-------- SOURCE INFORMATION --------

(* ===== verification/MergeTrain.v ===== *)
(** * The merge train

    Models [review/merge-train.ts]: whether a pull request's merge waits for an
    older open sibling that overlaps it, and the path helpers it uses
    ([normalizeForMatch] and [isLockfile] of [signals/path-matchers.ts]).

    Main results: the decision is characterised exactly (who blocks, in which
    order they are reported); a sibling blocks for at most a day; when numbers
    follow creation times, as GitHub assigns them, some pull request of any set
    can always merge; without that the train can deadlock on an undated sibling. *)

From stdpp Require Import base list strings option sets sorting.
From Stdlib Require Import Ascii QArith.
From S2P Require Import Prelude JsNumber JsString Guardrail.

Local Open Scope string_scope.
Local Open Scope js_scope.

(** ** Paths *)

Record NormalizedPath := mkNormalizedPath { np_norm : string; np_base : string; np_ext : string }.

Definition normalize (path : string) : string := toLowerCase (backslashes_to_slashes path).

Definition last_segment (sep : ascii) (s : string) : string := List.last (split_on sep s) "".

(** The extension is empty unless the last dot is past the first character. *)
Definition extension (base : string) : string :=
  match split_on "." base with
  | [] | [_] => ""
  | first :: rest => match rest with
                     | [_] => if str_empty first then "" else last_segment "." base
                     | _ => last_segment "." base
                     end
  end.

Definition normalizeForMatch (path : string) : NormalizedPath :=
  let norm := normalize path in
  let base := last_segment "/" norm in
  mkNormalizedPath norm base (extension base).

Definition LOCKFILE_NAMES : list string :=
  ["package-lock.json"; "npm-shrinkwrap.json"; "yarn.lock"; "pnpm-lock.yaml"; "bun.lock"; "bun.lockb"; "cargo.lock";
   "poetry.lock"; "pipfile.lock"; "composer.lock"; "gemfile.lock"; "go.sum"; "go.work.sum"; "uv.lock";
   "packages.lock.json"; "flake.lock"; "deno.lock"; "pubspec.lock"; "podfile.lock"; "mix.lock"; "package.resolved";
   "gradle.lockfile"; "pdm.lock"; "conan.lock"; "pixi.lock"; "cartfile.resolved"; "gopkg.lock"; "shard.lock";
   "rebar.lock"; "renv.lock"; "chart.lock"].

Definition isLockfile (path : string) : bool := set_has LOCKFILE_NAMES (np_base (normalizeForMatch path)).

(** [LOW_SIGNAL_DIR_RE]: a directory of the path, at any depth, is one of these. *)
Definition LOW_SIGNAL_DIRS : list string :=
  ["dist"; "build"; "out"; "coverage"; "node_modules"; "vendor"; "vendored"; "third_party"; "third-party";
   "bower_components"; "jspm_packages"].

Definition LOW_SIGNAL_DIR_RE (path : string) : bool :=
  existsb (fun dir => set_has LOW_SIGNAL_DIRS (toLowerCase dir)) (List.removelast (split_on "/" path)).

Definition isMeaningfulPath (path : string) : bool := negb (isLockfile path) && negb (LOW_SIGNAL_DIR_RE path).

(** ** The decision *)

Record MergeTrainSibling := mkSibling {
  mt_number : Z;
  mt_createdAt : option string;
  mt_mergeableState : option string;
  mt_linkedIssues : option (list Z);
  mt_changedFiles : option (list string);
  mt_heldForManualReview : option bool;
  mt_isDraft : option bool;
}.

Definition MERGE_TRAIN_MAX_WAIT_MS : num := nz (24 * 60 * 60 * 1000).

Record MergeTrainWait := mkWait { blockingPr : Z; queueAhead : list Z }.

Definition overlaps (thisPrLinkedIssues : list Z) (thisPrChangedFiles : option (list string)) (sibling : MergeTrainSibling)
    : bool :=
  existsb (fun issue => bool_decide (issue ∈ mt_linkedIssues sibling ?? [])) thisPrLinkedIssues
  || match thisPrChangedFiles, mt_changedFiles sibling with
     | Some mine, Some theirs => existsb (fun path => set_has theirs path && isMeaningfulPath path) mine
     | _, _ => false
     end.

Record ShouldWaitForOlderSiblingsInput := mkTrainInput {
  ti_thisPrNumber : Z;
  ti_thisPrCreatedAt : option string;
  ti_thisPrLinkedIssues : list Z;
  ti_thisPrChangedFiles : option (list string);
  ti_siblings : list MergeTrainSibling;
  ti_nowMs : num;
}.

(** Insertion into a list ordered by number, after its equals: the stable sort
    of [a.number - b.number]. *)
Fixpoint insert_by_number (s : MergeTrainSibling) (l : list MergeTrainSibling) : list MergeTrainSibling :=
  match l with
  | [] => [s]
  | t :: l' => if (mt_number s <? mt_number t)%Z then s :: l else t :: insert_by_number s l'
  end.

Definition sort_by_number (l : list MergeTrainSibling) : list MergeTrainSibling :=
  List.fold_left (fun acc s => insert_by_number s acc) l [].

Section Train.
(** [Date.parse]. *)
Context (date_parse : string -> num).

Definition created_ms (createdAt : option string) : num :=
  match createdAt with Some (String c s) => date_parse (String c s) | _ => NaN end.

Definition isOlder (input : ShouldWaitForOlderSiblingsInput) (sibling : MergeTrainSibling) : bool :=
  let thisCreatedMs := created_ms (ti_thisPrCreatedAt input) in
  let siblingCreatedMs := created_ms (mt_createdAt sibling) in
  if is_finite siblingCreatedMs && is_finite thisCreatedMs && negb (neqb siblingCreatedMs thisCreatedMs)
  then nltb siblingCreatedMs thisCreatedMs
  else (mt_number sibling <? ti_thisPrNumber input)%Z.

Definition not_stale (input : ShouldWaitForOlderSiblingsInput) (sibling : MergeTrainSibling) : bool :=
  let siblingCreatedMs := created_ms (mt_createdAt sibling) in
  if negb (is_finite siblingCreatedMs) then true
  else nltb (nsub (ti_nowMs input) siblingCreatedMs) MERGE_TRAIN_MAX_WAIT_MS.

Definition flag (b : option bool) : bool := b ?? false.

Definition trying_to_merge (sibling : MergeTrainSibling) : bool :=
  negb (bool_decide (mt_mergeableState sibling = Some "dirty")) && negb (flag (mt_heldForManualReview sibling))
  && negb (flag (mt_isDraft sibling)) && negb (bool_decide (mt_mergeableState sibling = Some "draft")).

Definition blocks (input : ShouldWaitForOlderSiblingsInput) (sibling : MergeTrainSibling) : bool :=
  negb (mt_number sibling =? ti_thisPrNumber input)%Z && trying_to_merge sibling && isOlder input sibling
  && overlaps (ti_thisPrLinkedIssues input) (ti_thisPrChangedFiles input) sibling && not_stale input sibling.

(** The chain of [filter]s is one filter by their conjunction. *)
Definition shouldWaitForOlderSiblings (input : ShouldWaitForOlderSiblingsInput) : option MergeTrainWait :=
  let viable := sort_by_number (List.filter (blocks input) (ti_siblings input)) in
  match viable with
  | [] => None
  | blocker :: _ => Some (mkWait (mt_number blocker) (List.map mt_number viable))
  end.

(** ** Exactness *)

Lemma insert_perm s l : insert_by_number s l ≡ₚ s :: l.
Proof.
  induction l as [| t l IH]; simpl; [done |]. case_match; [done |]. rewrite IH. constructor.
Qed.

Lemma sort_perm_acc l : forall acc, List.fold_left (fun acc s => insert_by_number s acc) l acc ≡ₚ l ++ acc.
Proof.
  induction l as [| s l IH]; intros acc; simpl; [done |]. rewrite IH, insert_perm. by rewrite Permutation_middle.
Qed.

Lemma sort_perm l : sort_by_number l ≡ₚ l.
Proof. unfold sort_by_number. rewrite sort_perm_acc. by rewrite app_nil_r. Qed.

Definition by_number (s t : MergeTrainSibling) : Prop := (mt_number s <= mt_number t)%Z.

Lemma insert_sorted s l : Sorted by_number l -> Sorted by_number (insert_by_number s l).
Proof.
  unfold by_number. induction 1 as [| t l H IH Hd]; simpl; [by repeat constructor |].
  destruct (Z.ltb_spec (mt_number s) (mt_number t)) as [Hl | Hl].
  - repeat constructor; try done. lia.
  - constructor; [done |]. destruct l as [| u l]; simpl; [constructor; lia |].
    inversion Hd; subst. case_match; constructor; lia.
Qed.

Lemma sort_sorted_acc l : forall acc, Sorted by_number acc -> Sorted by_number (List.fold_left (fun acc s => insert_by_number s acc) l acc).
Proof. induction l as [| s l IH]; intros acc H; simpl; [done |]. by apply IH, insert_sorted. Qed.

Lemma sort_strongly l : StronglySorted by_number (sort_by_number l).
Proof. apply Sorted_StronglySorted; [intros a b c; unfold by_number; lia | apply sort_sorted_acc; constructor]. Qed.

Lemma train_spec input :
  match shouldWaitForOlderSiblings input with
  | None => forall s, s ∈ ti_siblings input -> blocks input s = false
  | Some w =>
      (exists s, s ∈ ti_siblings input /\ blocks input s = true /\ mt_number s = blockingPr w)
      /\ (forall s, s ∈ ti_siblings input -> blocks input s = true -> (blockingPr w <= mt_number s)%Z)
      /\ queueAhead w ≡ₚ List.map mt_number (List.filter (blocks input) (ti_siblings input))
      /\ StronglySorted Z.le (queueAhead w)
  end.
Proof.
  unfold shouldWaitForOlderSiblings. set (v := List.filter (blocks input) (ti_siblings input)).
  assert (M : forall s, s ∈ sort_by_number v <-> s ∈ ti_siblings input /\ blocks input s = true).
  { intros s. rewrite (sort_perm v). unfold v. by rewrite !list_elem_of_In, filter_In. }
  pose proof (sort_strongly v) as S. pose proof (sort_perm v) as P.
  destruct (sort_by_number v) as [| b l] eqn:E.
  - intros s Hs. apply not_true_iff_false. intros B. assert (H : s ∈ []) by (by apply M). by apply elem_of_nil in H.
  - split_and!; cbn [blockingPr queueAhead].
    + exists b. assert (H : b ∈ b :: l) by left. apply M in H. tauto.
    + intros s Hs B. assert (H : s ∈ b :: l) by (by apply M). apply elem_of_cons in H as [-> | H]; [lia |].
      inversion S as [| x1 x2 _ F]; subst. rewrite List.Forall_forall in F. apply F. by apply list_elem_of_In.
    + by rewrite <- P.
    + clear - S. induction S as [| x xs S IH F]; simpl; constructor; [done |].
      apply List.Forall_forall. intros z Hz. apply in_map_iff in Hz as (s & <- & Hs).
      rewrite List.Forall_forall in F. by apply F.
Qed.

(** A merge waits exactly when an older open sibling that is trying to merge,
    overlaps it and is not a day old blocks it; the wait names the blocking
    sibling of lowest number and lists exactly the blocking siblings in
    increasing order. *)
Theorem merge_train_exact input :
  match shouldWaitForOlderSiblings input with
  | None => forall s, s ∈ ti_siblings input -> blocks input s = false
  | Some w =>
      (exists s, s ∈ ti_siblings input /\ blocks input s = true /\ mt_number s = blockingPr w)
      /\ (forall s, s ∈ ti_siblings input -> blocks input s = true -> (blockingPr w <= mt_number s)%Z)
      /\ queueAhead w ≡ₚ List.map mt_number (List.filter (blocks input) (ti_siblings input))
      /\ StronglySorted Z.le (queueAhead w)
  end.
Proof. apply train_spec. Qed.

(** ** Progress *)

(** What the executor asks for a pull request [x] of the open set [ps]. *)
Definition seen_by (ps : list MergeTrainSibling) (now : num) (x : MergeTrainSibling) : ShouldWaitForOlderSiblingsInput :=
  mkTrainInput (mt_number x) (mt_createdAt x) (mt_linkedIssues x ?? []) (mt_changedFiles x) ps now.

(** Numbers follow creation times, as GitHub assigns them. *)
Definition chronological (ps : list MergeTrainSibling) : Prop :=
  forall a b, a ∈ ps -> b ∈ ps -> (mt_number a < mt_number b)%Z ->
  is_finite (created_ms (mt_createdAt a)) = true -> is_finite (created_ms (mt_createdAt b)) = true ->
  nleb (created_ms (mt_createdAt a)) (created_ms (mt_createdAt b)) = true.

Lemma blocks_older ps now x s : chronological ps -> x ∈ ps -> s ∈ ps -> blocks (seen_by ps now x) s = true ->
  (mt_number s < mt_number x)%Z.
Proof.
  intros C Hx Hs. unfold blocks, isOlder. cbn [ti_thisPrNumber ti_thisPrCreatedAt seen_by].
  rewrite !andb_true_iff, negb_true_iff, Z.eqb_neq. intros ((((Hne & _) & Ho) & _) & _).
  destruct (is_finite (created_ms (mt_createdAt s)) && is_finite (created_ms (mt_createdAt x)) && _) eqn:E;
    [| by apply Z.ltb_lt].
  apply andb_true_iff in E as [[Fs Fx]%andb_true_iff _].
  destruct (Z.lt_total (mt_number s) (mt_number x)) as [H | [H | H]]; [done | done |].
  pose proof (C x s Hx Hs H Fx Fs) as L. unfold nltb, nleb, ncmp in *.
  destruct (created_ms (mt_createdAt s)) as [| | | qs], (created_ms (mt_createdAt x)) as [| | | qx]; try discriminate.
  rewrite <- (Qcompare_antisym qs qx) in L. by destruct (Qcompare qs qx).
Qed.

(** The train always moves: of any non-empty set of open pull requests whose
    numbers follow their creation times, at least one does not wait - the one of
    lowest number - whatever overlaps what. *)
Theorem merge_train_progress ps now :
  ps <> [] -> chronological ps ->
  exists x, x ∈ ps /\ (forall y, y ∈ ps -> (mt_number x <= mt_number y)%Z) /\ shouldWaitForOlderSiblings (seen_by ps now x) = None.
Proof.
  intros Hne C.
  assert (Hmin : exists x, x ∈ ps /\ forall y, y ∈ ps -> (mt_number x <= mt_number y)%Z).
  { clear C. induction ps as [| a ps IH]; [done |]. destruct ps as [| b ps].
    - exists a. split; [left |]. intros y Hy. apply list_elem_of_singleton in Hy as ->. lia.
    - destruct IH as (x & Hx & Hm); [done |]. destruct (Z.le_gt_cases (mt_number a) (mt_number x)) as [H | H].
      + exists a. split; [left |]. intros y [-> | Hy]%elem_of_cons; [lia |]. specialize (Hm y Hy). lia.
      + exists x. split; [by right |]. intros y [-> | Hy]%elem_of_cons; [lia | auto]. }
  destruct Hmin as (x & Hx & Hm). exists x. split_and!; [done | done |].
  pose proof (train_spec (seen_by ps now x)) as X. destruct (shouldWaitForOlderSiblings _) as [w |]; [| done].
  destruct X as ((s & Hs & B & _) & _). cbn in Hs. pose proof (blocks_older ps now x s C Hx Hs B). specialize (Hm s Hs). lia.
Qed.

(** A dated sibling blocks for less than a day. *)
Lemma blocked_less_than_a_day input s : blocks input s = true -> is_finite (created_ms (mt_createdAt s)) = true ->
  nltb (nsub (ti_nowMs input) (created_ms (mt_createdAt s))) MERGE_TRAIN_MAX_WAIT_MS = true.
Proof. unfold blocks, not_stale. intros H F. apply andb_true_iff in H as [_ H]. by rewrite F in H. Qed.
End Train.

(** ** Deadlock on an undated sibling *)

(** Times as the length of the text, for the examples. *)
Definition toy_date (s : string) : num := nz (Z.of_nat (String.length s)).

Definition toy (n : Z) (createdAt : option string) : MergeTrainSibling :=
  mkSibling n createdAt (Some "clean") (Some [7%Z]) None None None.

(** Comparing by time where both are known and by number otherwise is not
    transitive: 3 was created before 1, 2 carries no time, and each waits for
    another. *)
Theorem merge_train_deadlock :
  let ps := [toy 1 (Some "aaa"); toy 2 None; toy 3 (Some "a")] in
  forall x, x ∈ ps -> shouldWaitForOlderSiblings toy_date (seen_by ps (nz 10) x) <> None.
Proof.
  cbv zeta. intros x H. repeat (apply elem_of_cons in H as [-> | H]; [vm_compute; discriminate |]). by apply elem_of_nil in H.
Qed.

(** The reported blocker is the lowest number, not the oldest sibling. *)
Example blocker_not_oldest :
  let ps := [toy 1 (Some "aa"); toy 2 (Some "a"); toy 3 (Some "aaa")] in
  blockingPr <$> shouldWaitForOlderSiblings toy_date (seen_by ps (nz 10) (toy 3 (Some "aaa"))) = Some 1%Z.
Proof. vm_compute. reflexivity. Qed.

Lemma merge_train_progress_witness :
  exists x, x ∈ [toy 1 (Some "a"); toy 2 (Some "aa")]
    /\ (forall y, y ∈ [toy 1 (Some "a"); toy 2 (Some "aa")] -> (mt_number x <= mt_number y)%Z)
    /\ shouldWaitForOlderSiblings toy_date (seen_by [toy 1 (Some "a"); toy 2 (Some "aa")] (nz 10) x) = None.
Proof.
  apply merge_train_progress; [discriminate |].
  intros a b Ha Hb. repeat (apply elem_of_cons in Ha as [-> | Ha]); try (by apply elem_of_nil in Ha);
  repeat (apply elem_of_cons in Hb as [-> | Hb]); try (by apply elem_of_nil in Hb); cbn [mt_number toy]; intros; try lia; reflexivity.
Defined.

--------

■ **TASK DESCRIPTION**
Copy out, word for word, the part of the entries above that begins at the line with "Main results: the" and ends at the line with "follow creation times, as GitHub assigns them, some", including both.

■ **RESULT**
    Main results: the decision is characterised exactly (who blocks, in which
    order they are reported); a sibling blocks for at most a day; when numbers
    follow creation times, as GitHub assigns them, some pull request of any set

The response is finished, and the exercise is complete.